Calgary-based researchers discover new tactic that could help stop the growth of a deadly brain cancer

TFRI-funded researchers at the University of Calgary have discovered a way to stop the growth of glioblastoma, the deadliest form of brain cancer. The finding, published in Nature Communications, provides a new tactic in the war against cancer that involves reprogramming the immune system to do what it does best — fight the tumour instead of fuelling it.

For some time, scientists have observed a tumour’s ability to recruit cells from the immune system. Until now, they did not understand how the tumour was able to do that.

“We discovered that glioblastoma cells secrete a specific factor, called interleukin 33,” says Dr. Stephen Robbins, PhD, co-principal investigator on the study, and professor at UofCalgary's Cummin School of Medicine (CSM). “It’s this substance that draws immune cells to the tumour and helps to create an environment that changes the function of the immune cells.
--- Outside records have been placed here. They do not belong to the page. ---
(* ===== verification/Exec.v ===== *)
(** * Executing a program: [src/src/fs/exec.c], [src/usr/crt0.S]

    [sys_execve] finds the file, builds the stack of the new program, loads its
    segments, closes the descriptors that ask for it and points the saved
    registers at the program.

    The caller's vectors and strings are read from the same memory the new
    stack is written to: nothing is copied before, and a vector may overlap what
    is written.  An address is accessible when [make_page] was called for its
    page; a byte nothing was written to has the value that the frame happened
    to hold ([garbage]). *)
From S2P Require Import Prelude CString Abi Paging Vfs Namei Mount Files Initrdfs Elf.
Open Scope nup_scope.

Definition USER_STACK_POS : Z := 0x80000000.
Definition USER_STACK_SIZE : Z := 0x1000.
Definition STACK_NOMEM : Z := 0xFFFFFFFF.

(** ** Memory of the process *)

Section user_memory.
Context (garbage : Z -> Z).
Implicit Types p : proc.
Local Abbreviation PM := (M proc).

Definition page_of (a : Z) : Z := a / FRAME_SIZE * FRAME_SIZE.
Definition accessible p (a : Z) : bool := bool_decide (page_of a ∈ pages p).

Definition rd8 (a : Z) : PM Z :=
  get_or_fault (fun p => if accessible p a then Some (default (garbage a) (memory p !! a)) else None).
Definition wr8 (a b : Z) : PM unit :=
  upd_or_fault (fun p => if accessible p a then Some (write_byte a (u8 b) p) else None).
Definition rd32 (a : Z) : PM Z :=
  let! b0 := rd8 a in let! b1 := rd8 (u32 (a + 1)) in let! b2 := rd8 (u32 (a + 2)) in let! b3 := rd8 (u32 (a + 3)) in
  ret (le [b0; b1; b2; b3]).
Definition wr32 (a v : Z) : PM unit :=
  do! wr8 a v; do! wr8 (u32 (a + 1)) (v / 256); do! wr8 (u32 (a + 2)) (v / 65536); wr8 (u32 (a + 3)) (v / 16777216).

(** A walk over consecutive addresses ends or faults within the bytes that are
    mapped, unless the whole address space is. *)
Definition walk_rounds p : nat := S (Z.to_nat FRAME_SIZE * length (pages p)).

(** [strlen], and [strncpy] with its two loops, on memory. *)
Fixpoint strlen_from (fuel : nat) (a res : Z) : PM Z :=
  match fuel with
  | O => nofuel
  | S fuel => let! c := rd8 a in if negb (c =? 0) then strlen_from fuel (u32 (a + 1)) (u32 (res + 1)) else ret res
  end.
Definition strlen_at (a : Z) : PM Z := let! fuel := gets walk_rounds in strlen_from fuel a 0.

Fixpoint pad_from (fuel : nat) (tmp num : Z) : PM unit :=
  match fuel with
  | O => nofuel
  | S fuel => if num =? 0 then ret tt else do! wr8 tmp 0; pad_from fuel (u32 (tmp + 1)) (u32 (num - 1))
  end.
Fixpoint strncpy_from (fuel : nat) (tmp src num : Z) : PM unit :=
  match fuel with
  | O => nofuel
  | S fuel =>
      let! c := rd8 src in
      if negb (c =? 0) then
        if negb (num =? 0) then
          let! c := rd8 src in
          do! wr8 tmp c; strncpy_from fuel (u32 (tmp + 1)) (u32 (src + 1)) (u32 (num - 1))
        else let! fuel := gets walk_rounds in pad_from fuel tmp (u32 (num - 1))
      else let! fuel := gets walk_rounds in pad_from fuel tmp num
  end.
Definition strncpy_at (dest src num : Z) : PM unit :=
  let! fuel := gets walk_rounds in strncpy_from fuel dest src num.

(** The characters of the string at an address, with its NUL. *)
Fixpoint string_from (fuel : nat) (a : Z) : PM (list Z) :=
  match fuel with
  | O => nofuel
  | S fuel =>
      let! c := rd8 a in
      if negb (c =? 0) then let! l := string_from fuel (u32 (a + 1)) in ret (s8 c :: l) else ret [0]
  end.
Definition string_at (a : Z) : PM (option (list Z)) :=
  if a =? 0 then ret None
  else let! fuel := gets walk_rounds in let! l := string_from fuel a in ret (Some l).

(** ** The new stack *)

(** [while (vec[argc++]);]: the value of [argc] behind the loop. *)
Fixpoint count_from (fuel : nat) (vec argc : Z) : PM Z :=
  match fuel with
  | O => nofuel
  | S fuel =>
      let! w := rd32 (u32 (vec + 4 * argc)) in
      if negb (w =? 0) then count_from fuel vec (argc + 1) else ret (argc + 1)
  end.
Definition count_vector (vec : Z) : PM Z := let! fuel := gets walk_rounds in count_from fuel vec 0.

(** [while (i--)]: the strings, the last one first. *)
Fixpoint write_strings (i : nat) (vec buf : Z) : PM Z :=
  match i with
  | O => ret buf
  | S i =>
      let! w := rd32 (u32 (vec + 4 * Z.of_nat i)) in
      let! n := strlen_at w in
      let tmp := u32 (n + 1) in
      let buf := u32 (buf - tmp) in
      let! w := rd32 (u32 (vec + 4 * Z.of_nat i)) in
      do! strncpy_at buf w tmp;
      write_strings i vec buf
  end.

(** [while (i--)]: the pointers. *)
Fixpoint write_pointers (i : nat) (vec oldbuf buf : Z) : PM Z :=
  match i with
  | O => ret buf
  | S i =>
      let! w := rd32 (u32 (vec + 4 * Z.of_nat i)) in
      let! n := strlen_at w in
      let oldbuf := u32 (oldbuf - u32 (n + 1)) in
      let buf := u32 (buf - 4) in
      do! wr32 buf oldbuf;
      write_pointers i vec oldbuf buf
  end.

Definition write_vector (vec buf : Z) : PM Z :=
  if vec =? 0 then ret 0
  else
    let oldbuf := buf in
    let! argc := count_vector vec in
    let! buf := write_strings (Z.to_nat (argc - 1)) vec buf in
    let buf := u32 (buf - 4) in
    do! wr32 buf 0;
    write_pointers (Z.to_nat (argc - 1)) vec oldbuf buf.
Instead of fighting the tumour, the immune cells go to work for it, contributing to the tumour’s rapid growth.”

Interleukin 33 (IL-33) is not new to researchers. It is referred to as an alarmin. Just like it sounds, alarmin raises an alarm in the body that signals the immune system. The research, conducted in mice, shows that when the tumour cells release IL-33 it signals the immune cells to the tumour.

However, its job does not stop there, IL-33 also works in the nucleus of the tumour cell, which is critical, as it is this change that triggers the transformation in the immune cells, altering their function from fighting tumour growth to promoting it.

Current treatment for glioblastoma includes surgery, radiation, and chemotherapy, which can be effective, but is not curative. This type of tumour is very resilient; however, the researchers found that there is a way to stop the tumour’s growth.  

“We found that by stopping IL-33 from reaching the nucleus of the tumour cell, it crippled the entire process,” says Dr. Donna Senger, PhD, co-principal investigator on the study, and research associate professor at the CSM. “When we interrupt this step, the immune cells come into the tumour and can do the job they were meant to do: Attack the cancer.”

When the IL-33 process was disrupted, survival rates increased to over a year, from two months or less. While this study was in mice, glioblastomas in people behave similarly. The researchers say this discovery provides an additional strategy for the medical community to consider to contain and possibly destroy this fatal cancer. 

“New findings like this one advances our fundamental understanding of how we can potentially re-program our immune system precisely to attack and destroy glioblastoma and other cancers,” says Dr. Victor Ling, Terry Fox Research Institute (TFRI) president and scientific director.

“Our congratulations to this pan-Canadian team, led from the University of Calgary, for demonstrating how translational cancer research built on collaboration, and open and transparent data sharing, can have profound results.”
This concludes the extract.